The mystical experience is sometimes a healing one. I first noticed, a year ago, that things were able to change on a cellular level with my thoughts focused. I had it in my mind, for whatever reason, I kept saying to myself, “I know I can heal this.” Since then, I have had several ailments disappear and not return. Although, I deeply believe that the Lord has taken many of these away Himself for His own reasons.

It has changed in speed- in that as soon as I think about it or focus on the problem it takes little time now to stop the problem.

It has changed in process- where I used to pray for Him to change things in my health, I now simply think, “I can change this” with the desired result.

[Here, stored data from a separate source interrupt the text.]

(* ===== verification/Ext4Info.v ===== *)
(** * File system parameters (ext4_utils.h, ext4_utils.c)

    [struct fs_info] and [struct fs_aux_info], the sparse-superblock rule and
    [ext4_create_fs_aux_info], which derives the geometry of an image from its
    basic parameters. *)

From S2P Require Import Prelude.

(** ** Constants (ext4.h, ext4_utils.h, jbd2.h) *)

Definition EXT4_SUPER_MAGIC : Z := 0xEF53.
Definition EXT4_FEATURE_COMPAT_HAS_JOURNAL : Z := 0x0004.
Definition EXT4_FEATURE_COMPAT_EXT_ATTR : Z := 0x0008.
Definition EXT4_FEATURE_COMPAT_RESIZE_INODE : Z := 0x0010.
Definition EXT4_FEATURE_RO_COMPAT_SPARSE_SUPER : Z := 0x0001.
Definition EXT4_FEATURE_RO_COMPAT_LARGE_FILE : Z := 0x0002.
Definition EXT4_FEATURE_RO_COMPAT_GDT_CSUM : Z := 0x0010.
Definition EXT4_FEATURE_INCOMPAT_FILETYPE : Z := 0x0002.
Definition EXT4_FEATURE_INCOMPAT_RECOVER : Z := 0x0004.
Definition EXT4_FEATURE_INCOMPAT_EXTENTS : Z := 0x0040.
Definition EXT4_NOATIME_FL : Z := 0x00000080.
Definition EXT4_EXTENTS_FL : Z := 0x00080000.
Definition EXT4_NDIR_BLOCKS : Z := 12.
(** [sizeof(struct ext2_group_desc)] and [sizeof(u32)]. *)
Definition sizeof_group_desc : Z := 32.
Definition sizeof_u32 : Z := 4.

(** ** Data *)

Record fs_info := mk_fs_info {
  fs_len : Z;                        (* s64 len *)
  block_size : Z;
  blocks_per_group : Z;
  inodes_per_group : Z;
  inode_size : Z;
  inodes : Z;
  journal_blocks : Z;
  feat_ro_compat : Z;                (* u16 *)
  feat_compat : Z;                   (* u16 *)
  feat_incompat : Z;                 (* u16 *)
  bg_desc_reserve_blocks : Z;
  fs_label : list Z;                 (* the bytes before the terminator *)
  no_journal : Z                     (* u8 *)
}.

Record fs_aux_info := mk_fs_aux_info {
  first_data_block : Z;
  len_blocks : Z;                    (* u64 *)
  inode_table_blocks : Z;
  groups : Z;
  bg_desc_blocks : Z;
  default_i_flags : Z;
  blocks_per_ind : Z;
  blocks_per_dind : Z;
  blocks_per_tind : Z
}.

(** ** [static inline int log_2(int j)] *)

Fixpoint log_2_loop (fuel : nat) (i j : Z) : option Z :=
  match fuel with
  | O => None
  | S f => if 0 <? j then log_2_loop f (i + 1) (Z.shiftr j 1) else Some (i - 1)
  end.
(** An [int] is shifted to 0 in at most 31 turns. *)
Definition log_2 (j : Z) : option Z := log_2_loop 33 0 j.

(** ** The sparse superblock rule *)

(** [static int is_power_of(int a, int b)]; a turn divides [a] by [b], so [a]
    turns suffice for [b >= 2]. *)
Fixpoint is_power_of_loop (fuel : nat) (a b : Z) : option Z :=
  match fuel with
  | O => None
  | S f =>
      if b <? a then
        if Z.rem a b =? 0 then is_power_of_loop f (Z.quot a b) b else Some 0
      else Some (if a =? b then 1 else 0)
  end.
Definition is_power_of (a b : Z) : option Z := is_power_of_loop (S (Z.to_nat a)) a b.

Definition power_test (bg b : Z) : bool :=
  match is_power_of bg b with Some 0 | None => false | Some _ => true end.

(** [int ext4_bg_has_super_block(int bg)]. *)
Definition ext4_bg_has_super_block (info : fs_info) (bg : Z) : bool :=
  if Z.land (feat_ro_compat info) EXT4_FEATURE_RO_COMPAT_SPARSE_SUPER =? 0 then true
  else if (bg =? 0) || (bg =? 1) then true
  else power_test bg 3 || power_test bg 5 || power_test bg 7.

(** ** Geometry *)

(** The blocks a group's superblock and descriptor copies take, and the size of
    the group's header (also computed by [init_bg] of allocate.c). *)
Definition super_blocks (info : fs_info) (desc_blocks bg : Z) : Z :=
  if ext4_bg_has_super_block info bg
  then u32 (1 + desc_blocks + bg_desc_reserve_blocks info) else 0.

(** [void ext4_create_fs_aux_info()], less its buffers. [DIV_ROUND_UP] wraps at
    the type of its operands: [u32] for the inode table, [u64] for the rest. *)
Definition ext4_create_fs_aux_info (info : fs_info) : fs_aux_info :=
  let fdb := if 1024 <? block_size info then 0 else 1 in
  let lenb := u64 (Z.quot (fs_len info) (block_size info)) in
  let itb := u32 (u32 (inodes_per_group info * inode_size info) + block_size info - 1)
             / block_size info in
  let grps := u32 (u64 (u64 (lenb - fdb) + blocks_per_group info - 1)
                   / blocks_per_group info) in
  let ind := u32 (block_size info / sizeof_u32) in
  let dind := u32 (ind * ind) in
  let tind := u32 (dind * dind) in
  let descb := u32 (u64 (grps * sizeof_group_desc + block_size info - 1)
                    / block_size info) in
  let last_group_size := u32 (lenb mod blocks_per_group info) in
  let last_header_size :=
    u32 (2 + itb + super_blocks info descb (s32 (u32 (grps - 1)))) in
  let drop := (0 <? last_group_size) && (last_group_size <? last_header_size) in
  mk_fs_aux_info fdb
    (if drop then u64 (lenb - last_group_size) else lenb)
    itb
    (if drop then u32 (grps - 1) else grps)
    descb EXT4_NOATIME_FL ind dind tind.

(** ** Facts about the sparse rule *)

Lemma is_power_of_loop_spec fuel a b :
  2 <= b -> 0 <= a -> (Z.to_nat a < fuel)%nat ->
  exists r, is_power_of_loop fuel a b = Some r /\
    (r = 1 <-> exists k, 1 <= k /\ a = b ^ k) /\ (r = 0 \/ r = 1).
Proof.
  revert a. induction fuel as [|f IH]; intros a Hb Ha Hf; [lia|]. cbn.
  destruct (Z.ltb_spec b a) as [Hlt|Hle].
  - destruct (Z.eqb_spec (Z.rem a b) 0) as [H0|H0].
    + rewrite Z.rem_mod_nonneg in H0 by lia. rewrite Z.quot_div_nonneg by lia.
      assert (Hab : a = b * (a / b)) by (pose proof (Z.div_mod a b ltac:(lia)); lia).
      assert (0 < a / b) by nia.
      destruct (IH (a / b)) as (r & -> & Hr & Hr'); [done|lia|nia|].
      exists r. split; [done|]. split; [|done]. rewrite Hr. split.
      * intros (k & Hk & E). exists (k + 1). split; [lia|].
        rewrite Z.pow_add_r, Z.pow_1_r by lia. lia.
      * intros (k & Hk & E). exists (k - 1).
        assert (k <> 1) by (intros ->; rewrite Z.pow_1_r in E; lia).
        split; [lia|]. rewrite E. replace k with (1 + (k - 1)) at 1 by lia.
        rewrite Z.pow_add_r, Z.pow_1_r, Z.mul_comm, Z.div_mul by lia. done.
    + exists 0. split; [done|]. split; [|lia]. split; [lia|].
      intros (k & Hk & ->). exfalso. apply H0. rewrite Z.rem_mod_nonneg by lia.
      replace k with (1 + (k - 1)) by lia.
      rewrite Z.pow_add_r, Z.pow_1_r, Z.mul_comm by lia. apply Z.mod_mul. lia.
  - eexists. split; [done|]. destruct (Z.eqb_spec a b) as [->|Hne].
    + split; [|lia]. split; [|done]. intros _. exists 1. by rewrite Z.pow_1_r.
    + split; [|lia]. split; [lia|]. intros (k & Hk & ->).
      assert (b ^ 1 <= b ^ k) by (apply Z.pow_le_mono_r; lia).
      rewrite Z.pow_1_r in *. lia.
Qed.

Lemma power_test_spec bg b :
  2 <= b -> 0 <= bg -> power_test bg b = true <-> exists k, 1 <= k /\ bg = b ^ k.
Proof.
  intros Hb Hbg. unfold power_test, is_power_of.
  destruct (is_power_of_loop_spec (S (Z.to_nat bg)) bg b) as (r & -> & <- & [-> | ->]);
    [done..|lia|naive_solver|naive_solver].
Qed.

Now, it has changed in ability- where I only healed my own ailments, I have now possibly done something to alleviate the pain and suffering in my dog who has cancer.

I haven’t written about this because it seems very egotistical to think that I am some sort of healer. I don’t believe that. But, I did think to myself, when I was told my dog had cancer, “You can heal her.” I remember thinking how will I get inside her head to get her to stop the energy leaks…? I thought, do I put my hands on her or something? She just wiggles then. So, I simply thought it. Not even prayed really, just a thought. Something like, “It’s only cancer.”

That is the only thing I can say is for real about this. When I think something is too big for me to take care of, on any level not just health, I simply ask myself, “If God can cure any ailment in the blink of an eye, don’t you think He can take care of this?”

Kya

Peace in Death

I have news. The worst kind of news. News of death of a very truly loved one once again. This time I am prepared…

I heard the news and still stayed in my own world of peace. It did not leave me. My angel did not leave me. God did not leave me…

My grief could consume me. I could fall apart. But I am not in that place now. I am stronger than I have ever been as a human, and although I have lost faith in it, humanity, I can feel the others that will to comfort me. I think it’s nice.

I have the strangest feeling that this will not lead to another state of aridity. I almost feel like this will make me ascend to the next level of closeness to the Divine.

Oh how I don’t want this! My only consolation is that she will be reunited with her Creator. Oh how I could fight this!